Heavy line indicates observed strategy, here all energy reserved As residual reproductive value until Current benefit exceeds value of retention for later reproduction. Residual reproductive value Semelparous species
In Agaves optimal foraging by pollinators will maximize the seed set of individuals making the largest reproductive effort. This, too, selects for semelparity in isolated, individual Agave plants.

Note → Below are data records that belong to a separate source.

(* ===== verification/Rental.v ===== *)
(** The data of the rental service (src/bousselha-backend): enumerations,
    entities, requests, and transactions on the database.

    A table maps ids to rows.  Entities that a service reads are managed by the
    persistence context: within a transaction there is one object per row, what
    is set on it is written to its row, and queries see it.  So an entity is its
    id, reading a property reads the row and setting one updates it.  A service
    method is a transaction: an exception undoes its writes to the tables, but
    neither the numbers taken from the id generators nor the clock.

    Transactions run one after the other.  Times are nanoseconds and dates are
    days on the local time line; amounts are numbers of cents (DECIMAL(19, 2)).
    The rounding of DATETIME columns to seconds, the lengths of VARCHAR columns
    and the audit columns of cars and clients are left out. *)
From S2P Require Import Prelude.
From stdpp Require Export strings pretty relations sorting.
Open Scope Z_scope.

(** * Enumerations *)

Module CarStatus.
Inductive t := AVAILABLE | RENTED | MAINTENANCE.
End CarStatus.

Module ContractStatus.
Inductive t := IN_PROGRESS | ACTIVE | COMPLETED | CANCELLED.
End ContractStatus.

Module MaintenanceStatus.
Inductive t := IN_PROGRESS | COMPLETED.
End MaintenanceStatus.

Module FuelType.
Inductive t := ESSENCE | DIESEL.
End FuelType.

Module IncomeSource.
Inductive t := CONTRACT | PAYMENT | OTHER.
End IncomeSource.

Module ExpenseSource.
Inductive t := MAINTENANCE | OTHER.
End ExpenseSource.

#[export] Instance CarStatus_eq_dec : EqDecision CarStatus.t.
Proof. solve_decision. Defined.
#[export] Instance ContractStatus_eq_dec : EqDecision ContractStatus.t.
Proof. solve_decision. Defined.
#[export] Instance MaintenanceStatus_eq_dec : EqDecision MaintenanceStatus.t.
Proof. solve_decision. Defined.

(** * Times *)

Definition day : Z := 24 * 60 * 60 * 10 ^ 9.
Definition toLocalDate (t : Z) : Z := t / day.
Definition atStartOfDay (d : Z) : Z := d * day.

(** [a.isBefore(b)], [a.isAfter(b)] *)
Definition isBefore (a b : Z) : bool := a <? b.
Definition isAfter (a b : Z) : bool := b <? a.

(** * Entities *)

Record Car := mkCar {
  brand : string;
  fuelType : FuelType.t;
  matricule : string;
  nextInspectionDate : option Z;
  lastOilChangeDate : option Z;
  insuranceExpiryDate : option Z;
  mileage : option Z;
  mileageUpdatedAt : option Z;
  imageUrl : option string;
  car_status : CarStatus.t }.

(** The columns of a client, which are those of a request. *)
Record Client := mkClient {
  fullName : string;
  birthDate : option Z;
  addressMorocco : option string;
  addressAbroad : option string;
  profession : option string;
  drivingLicenseNumber : option string;
  drivingLicenseIssuedAt : option string;
  cinNumber : option string;
  passportNumber : option string;
  passportIssuedAt : option Z;
  phone : option string;
  additionalDriverFullName : option string;
  additionalDriverDrivingLicenseNumber : option string;
  additionalDriverDrivingLicenseIssuedAt : option Z;
  additionalDriverPassportNumber : option string }.

(** The columns of a contract that a request carries. *)
Record ContractFields := mkFields {
  additionalDriverName : option string;
  additionalDriverLicense : option string;
  additionalDriverPassport : option string;
  departurePlace : option string;
  returnPlace : option string;
  departureDatetime : option Z;
  expectedReturnDatetime : option Z;
  actualReturnDatetime : option Z;
  durationDays : option Z;
  pricePerDay : option Z;
  pricePerWeek : option Z;
  pricePerMonth : option Z;
  pricePerHour : option Z;
  withInsurance : option bool;
  totalPrice : option Z;
  supplement : option Z;
  totalGeneral : option Z;
  paymentCash : option Z;
  paymentCheck : option Z;
  paymentDeposit : option Z;
  vehicleConditionDeparture : option string;
  vehicleConditionReturn : option string;
  damagesIdentified : option string }.

Record Contract := mkContract {
  contract_car : Z;
  contract_client : Z;
  fields : ContractFields;
  contract_status : ContractStatus.t;
  deleted : bool;
  contract_createdAt : option Z }.

Record ContractRequest := mkContractRequest {
  request_carId : Z;
  request_clientId : Z;
  request_fields : ContractFields }.

Record Maintenance := mkMaintenance {
  maintenance_car : Z;
  maintenance_type : option string;
  maintenance_description : option string;
  startDate : option Z;
  endDate : option Z;
  cost : option Z;
  maintenance_status : option MaintenanceStatus.t;
  maintenance_createdAt : option Z }.

Record MaintenanceRequest := mkMaintenanceRequest {
  mreq_carId : Z;
  mreq_type : option string;
  mreq_description : option string;
  mreq_startDate : option Z;
  mreq_endDate : option Z;
  mreq_cost : option Z;
  mreq_status : option MaintenanceStatus.t }.

Record IncomeRecord := mkIncome {
  income_amount : Z;
  income_recordedAt : Z;
  income_source : IncomeSource.t;
  income_description : option string;
  income_contractId : option Z;
  income_clientId : option Z;
  income_clientName : option string;
  income_createdBy : string }.

Record ExpenseRecord := mkExpense {
  expense_amount : Z;
  expense_recordedAt : Z;
  expense_source : ExpenseSource.t;
  expense_category : option string;
  expense_description : option string;
  expense_maintenanceId : option Z;
  expense_carName : option string;
  expense_createdBy : string }.

Record CarRequest := mkCarRequest {
  creq_brand : string;
  creq_fuelType : FuelType.t;
  creq_matricule : string;
  creq_nextInspectionDate : option Z;
  creq_lastOilChangeDate : option Z;
  creq_insuranceExpiryDate : option Z;
  creq_mileage : option Z;
  creq_status : option CarStatus.t }.

(** A response shows columns of a row and of the rows it refers to: it is those
    rows. *)
Record ContractResponse := mkContractResponse {
  response_id : Z;
  response_contract : Contract;
  response_car : Car;
  response_client : Client }.

Record MaintenanceResponse := mkMaintenanceResponse {
  mres_id : Z;
  mres_maintenance : Maintenance;
  mres_car : Car }.

(** ** Setters *)

Definition car_setStatus (s : CarStatus.t) (c : Car) : Car :=
  mkCar (brand c) (fuelType c) (matricule c) (nextInspectionDate c) (lastOilChangeDate c)
    (insuranceExpiryDate c) (mileage c) (mileageUpdatedAt c) (imageUrl c) s.

Definition setStatus (s : ContractStatus.t) (c : Contract) : Contract :=
  mkContract (contract_car c) (contract_client c) (fields c) s (deleted c) (contract_createdAt c).
Definition setDeleted (b : bool) (c : Contract) : Contract :=
  mkContract (contract_car c) (contract_client c) (fields c) (contract_status c) b (contract_createdAt c).
Definition setCarClient (car client : Z) (c : Contract) : Contract :=
  mkContract car client (fields c) (contract_status c) (deleted c) (contract_createdAt c).
Definition setFields (f : ContractFields) (c : Contract) : Contract :=
  mkContract (contract_car c) (contract_client c) f (contract_status c) (deleted c) (contract_createdAt c).

Definition setActualReturnDatetime (t : option Z) (f : ContractFields) : ContractFields :=
  mkFields (additionalDriverName f) (additionalDriverLicense f) (additionalDriverPassport f)
    (departurePlace f) (returnPlace f) (departureDatetime f) (expectedReturnDatetime f) t
    (durationDays f) (pricePerDay f) (pricePerWeek f) (pricePerMonth f) (pricePerHour f)
    (withInsurance f) (totalPrice f) (supplement f) (totalGeneral f) (paymentCash f)
    (paymentCheck f) (paymentDeposit f) (vehicleConditionDeparture f) (vehicleConditionReturn f)
    (damagesIdentified f).

(** * Database *)

Record db := mkDb {
  cars : gmap Z Car;
  clients : gmap Z Client;
  contracts : gmap Z Contract;
  maintenances : gmap Z Maintenance;
  incomes : gmap Z IncomeRecord;
  expenses : gmap Z ExpenseRecord }.

Definition with_cars f d := mkDb (f (cars d)) (clients d) (contracts d) (maintenances d) (incomes d) (expenses d).
Definition with_clients f d := mkDb (cars d) (f (clients d)) (contracts d) (maintenances d) (incomes d) (expenses d).
Definition with_contracts f d := mkDb (cars d) (clients d) (f (contracts d)) (maintenances d) (incomes d) (expenses d).
Definition with_maintenances f d := mkDb (cars d) (clients d) (contracts d) (f (maintenances d)) (incomes d) (expenses d).
Definition with_incomes f d := mkDb (cars d) (clients d) (contracts d) (maintenances d) (f (incomes d)) (expenses d).
Definition with_expenses f d := mkDb (cars d) (clients d) (contracts d) (maintenances d) (incomes d) (f (expenses d)).

(** What the database server decides: the order in which rows of a table come
    when none is asked for, the order of rows with equal keys in a descending
    one (NULL comes last), and which registrations its collation takes for
    equal. *)
Class Database := {
  scan : forall {A}, gmap Z A -> list (Z * A);
  order_by_desc : forall {A}, (A -> option Z) -> list (Z * A) -> list (Z * A);
  same_text : string -> string -> bool }.

(** In a descending order, [a] may come before [b]. *)
Definition desc (a b : option Z) : Prop :=
  match a, b with
  | _, None => True
  | None, Some _ => False
  | Some x, Some y => y <= x
  end.
Class LawfulDatabase `{Database} : Prop := {
  scan_rows : forall A (m : gmap Z A), scan m ≡ₚ map_to_list m;
  order_by_desc_rows : forall A (key : A -> option Z) l, order_by_desc key l ≡ₚ l;
  order_by_desc_sorted : forall A (key : A -> option Z) l,
    Sorted (fun p q => desc (key p.2) (key q.2)) (order_by_desc key l);
  same_text_refl : forall s, same_text s s = true }.

(** * Transactions *)

Inductive exn :=
| ResourceNotFound (message : string)
| IllegalArgument (message : string)
| NullPointer
| EntityNotFound            (* a reference to a row that is not there *)
| IncorrectResultSize       (* several rows for an Optional *)
| DataIntegrityViolation    (* a unique or foreign key *)
| UnexpectedRollback.       (* a commit after a nested call has failed *)

Inductive table := Cars | Clients | Contracts | Maintenances | Incomes | Expenses.
#[export] Instance table_eq_dec : EqDecision table.
Proof. solve_decision. Defined.

Record world := mkWorld { data : db; seq : table -> Z; tick : nat; rollback_only : bool }.

Inductive outcome (A : Type) := Ok (a : A) (w : world) | Throw (e : exn) (w : world).
Arguments Ok {A}. Arguments Throw {A}.

Definition T (A : Type) : Type := world -> outcome A.
Definition ret {A} (a : A) : T A := fun w => Ok a w.
Definition bind {A B} (c : T A) (k : A -> T B) : T B := fun w =>
  match c w with Ok a w => k a w | Throw e w => Throw e w end.
Definition throw {A} (e : exn) : T A := fun w => Throw e w.

Declare Scope rental_scope.
Delimit Scope rental_scope with rental.
Notation "'let*' x := c 'in' k" := (bind c (fun x => k))
  (at level 200, x name, c at level 100, k at level 200) : rental_scope.
Notation "c ;;; k" := (bind c (fun _ => k))
  (at level 100, k at level 200, right associativity) : rental_scope.
Open Scope rental_scope.

Definition get : T db := fun w => Ok (data w) w.
Definition modify (f : db -> db) : T unit := fun w => Ok tt (mkWorld (f (data w)) (seq w) (tick w) (rollback_only w)).
Definition or_throw {A} (e : exn) (o : option A) : T A :=
  match o with Some a => ret a | None => throw e end.
Definition when (b : bool) (c : T unit) : T unit := if b then c else ret tt.

(** The next number of a table's generator. *)
Definition new_id (t : table) : T Z := fun w =>
  Ok (seq w t) (mkWorld (data w) (fun u => if decide (u = t) then seq w t + 1 else seq w u) (tick w)
    (rollback_only w)).

(** [LocalDateTime.now()]: the next reading of the clock. *)
Class Clock := clock : nat -> Z.
Definition now `{Clock} : T Z := fun w =>
  Ok (clock (tick w)) (mkWorld (data w) (seq w) (S (tick w)) (rollback_only w)).
Definition today `{Clock} : T Z := let* t := now in ret (toLocalDate t).

(** A call of a [@Transactional] service from outside: it opens a transaction,
    and an exception that leaves it, or the mark that a nested call has left,
    undoes its writes. *)
Definition transactional {A} (c : T A) : T A := fun w =>
  let undo w' := mkWorld (data w) (seq w') (tick w') false in
  match c (mkWorld (data w) (seq w) (tick w) false) with
  | Ok a w' => if rollback_only w' then Throw UnexpectedRollback (undo w') else Ok a w'
  | Throw e w' => Throw e (undo w')
  end.

(** A call from one such service to another takes part in the transaction: an
    exception that leaves it marks the transaction. *)
Definition participating {A} (c : T A) : T A := fun w =>
  match c w with
  | Ok a w' => Ok a w'
  | Throw e w' => Throw e (mkWorld (data w') (seq w') (tick w') true)
  end.

(** [try { c } catch (Exception e) { log }] *)
Definition try_log (c : T unit) : T unit := fun w =>
  match c w with Ok _ w' | Throw _ w' => Ok tt w' end.

(** [for (x : l) body(x)], and [l.stream().anyMatch(p)] *)
Fixpoint for_each {A} (l : list A) (body : A -> T unit) : T unit :=
  match l with [] => ret tt | a :: l => body a ;;; for_each l body end.
Fixpoint anyMatch {A} (p : A -> T bool) (l : list A) : T bool :=
  match l with
  | [] => ret false
  | a :: l => let* b := p a in if (b : bool) then ret true else anyMatch p l
  end.

Fixpoint mapM {A B} (f : A -> T B) (l : list A) : T (list B) :=
  match l with
  | [] => ret []
  | a :: l => let* b := f a in let* bs := mapM f l in ret (b :: bs)
  end.

(** [l.stream().sorted(cmp)], a stable sort; [le a b] is [cmp(a, b) <= 0]. *)
Fixpoint insert_sorted {A} (le : A -> A -> bool) (a : A) (l : list A) : list A :=
  match l with
  | [] => [a]
  | b :: l' => if le a b then a :: l else b :: insert_sorted le a l'
  end.
Definition sorted {A} (le : A -> A -> bool) (l : list A) : list A := foldr (insert_sorted le) [] l.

If it costs a pollinator considerable energetic output to get from one isolated plant to another, it should logically choose those which offer the most food for the least flight cost, i.e. those with more flowers (or greater reproductive effort from the plant's point of view).
Evidence? • For the group of semelparous Agaves, but not for congeneric iteroparous species, there is a significant positive correlation between the percent of flowers which successfully produce fruit and the size of the inflorescence. Note that the positive correlation is with percentage of flowers developing fruit. This corresponds to the • curvilinear profit function associated with semelparity. Graphically:
2. The number of pollinators observed on a plant per centimeter of inflorescence was positively correlated with inflorescence length (which is proportional to the number of flowers). More pollinators were attracted to each flower in larger floral displays. This correlation was larger in semelparous species of agave than in iteroparous ones, even though the same pollinator, Bombus sonoris, works both semelparous and iterparous agave species. An interesting, but unanswered question, is why pollinator selectivity should be different in agaves with differing life histories when the flowers look virtually identical.